Python 3.10–3.12 is required (set in `pyproject.toml`). PyTorch must be installed with CUDA support before other deps:

```bash
pip install torch torchaudio --index-url https://download.pytorch.org/whl/cu126
pip install -r requirements.txt
```

## Configuration

All settings live in `config.py`; the Settings class auto-loads from `.env` via pydantic-settings.

Key variables:

| Variable | Default | Notes |
|---|---|---|
| `TTS_BACKEND` | `fish_speech` | One of: dummy / f5_tts / xtts_v2 / fish_speech.

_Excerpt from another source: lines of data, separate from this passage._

(** The loop over the objects returns for the first pass that yields a
    mapping; a suffix pass for a stroke without suffix key yields
    none. *)
Lemma mode_loop_first_hit ms : forall mods,
  mode_loop new_stroke lookup_f stroke normal suffixes prefixes (length recent) recent
            ms mods (test_seq_at 0)
  = Ok (match first_hit_passes yields (seq 0 (length recent + 1)) (map pass_of ms) with
        | Some (p, j, mapping) => found j mapping
        | None => __init__ [stroke] None
        end).
Proof.
  induction ms as [|mode ms IH]; intros mods; simpl; [done|].
  pose proof (pass_of_suffixes mode) as Hs.
  destruct (is_ mode (Tuple suffixes)) eqn:Hmode; simpl.
  - rewrite (proj1 Hs eq_refl).
    destruct (nonempty last_stroke_mods) eqn:Hne; simpl.
    + rewrite -{2}(proj1 Hs eq_refl).
      rewrite (length_loop_first_hit mode _ (length recent + 1) 0); [lia | done |].
      rewrite (proj1 Hs eq_refl). simpl.
      destruct (first_hit (yields SuffixPass) _) as [[j mapping]|]; [done|]. apply IH.
    + rewrite first_hit_all_none; [|apply IH].
      intros j _. unfold Greedy.yields.
      rewrite -test_and_remove_each_variations.
      by destruct last_stroke_mods.
  - rewrite (length_loop_first_hit mode _ (length recent + 1) 0); [lia | |].
    { intros Hp. apply Hs in Hp. done. }
    simpl. destruct (first_hit (yields (pass_of mode)) _) as [[j mapping]|]; [done|].
    apply IH.
Qed.





(** The passes made for the objects that [filter(None, ...)] keeps. *)
Lemma modes_passes :
  map pass_of (modes normal suffixes prefixes) = passes normal suffixes prefixes.
Proof.
  unfold modes, passes, Greedy.pass_of. simpl.
  destruct normal, (nonempty (items suffixes)), (nonempty (items prefixes)); simpl;
    rewrite ?Nat.eqb_refl //.
Qed.

End GreedyFacts.

Section FindTranslationFacts.
Import Translation Greedy.
Variable new_stroke : list string -> Stroke.t.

Switching backends requires a clean restart (engine is built lazily on first connection). |
| `TTS_MODEL_PATH` | — | Fish Speech checkpoint folder (contains model.pth, firefly-gan-vq-fsq-8x1024-21hz-generator.pth, tokenizer.tiktoken, config.json) |
| `TTS_VOCAB_PATH` | — | Fish Speech v1.5 source tree path (used to import firefly_gan / FSQ modules) |
| `TTS_MODEL_NAME` | `tts_models/multilingual/multi-dataset/xtts_v2` | Coqui model manager path; xtts_v2 downloads this on first use |
| `FISH_COMPILE` | `false` | Avoid setting to true. Enables torch.compile but causes CUDAGraphs tensor-overwrite errors on repeated inference. |
| `FISH_CHUNK_LENGTH` | 200 | Chunk length for Fish Speech (100–300). Higher = more GPU work per call, higher latency. |

## WebSocket Protocol (`/ws`)

- Server at `ws://localhost:8765/ws`
- Messages are JSON, client-sent types: `init`, `text`, `flush`, `stop`, `emotion`, `config`
- Server sends back: `status` (session_ready / segment_started / stopped / config_updated), `audio` (sample_rate + base64 data), plus error messages on failure.

## Testing

```bash
pytest tests/        # asyncio_mode = auto, paths in tests/
```

Fixtures and reference audio live in `tests/`. No external services required — dummy backend works for unit-level tests without GPU. Fish Speech backends need the local checkpoint in `models/fishaudio_fish-speech-1.5/` (gitignored).

## Scripts

- `scripts/benchmark_backends.py` — compare inference times across backends
- `scripts/download_f5_tts.py` — downloads F5-TTS v1 model files into `models/F5TTS_v1_Base/`
- `scripts/benchmark_compile.py` — torch.compile benchmarking utility

## Important Gotchas

- **Engine is built lazily on first `/ws` connection** in `_create_engine()` inside `api/server.py`. Changing `TTS_BACKEND` requires a full server restart, not just a message-level config change.
- **All GPU calls are serialized through one `_synth_lock`.** Concurrent sessions share a single inference thread — this exists to avoid CUDA contention and OOM on multi-gpu setups.
- `.env` is gitignored but `.env.example` is the source of truth for supported variables. `config.py` line 50 sets `env_file = ".env"`.
- The dummy backend runs via a transient event loop (see `_sync_synthesize` in server.py:291), which means if your test modifies global asyncio state it can break other tests — run tests independently or set `asyncio_mode=auto`.
- **Space insertion between text payloads.** In `_handle_text` (server.py:152–157), a space is automatically inserted between consecutive payloads if neither side has whitespace at the join point. This prevents word merging when clients send word-by-word without trailing spaces (e.g. the browser client). Clients should not include leading/trailing spaces in payloads — the server handles spacing.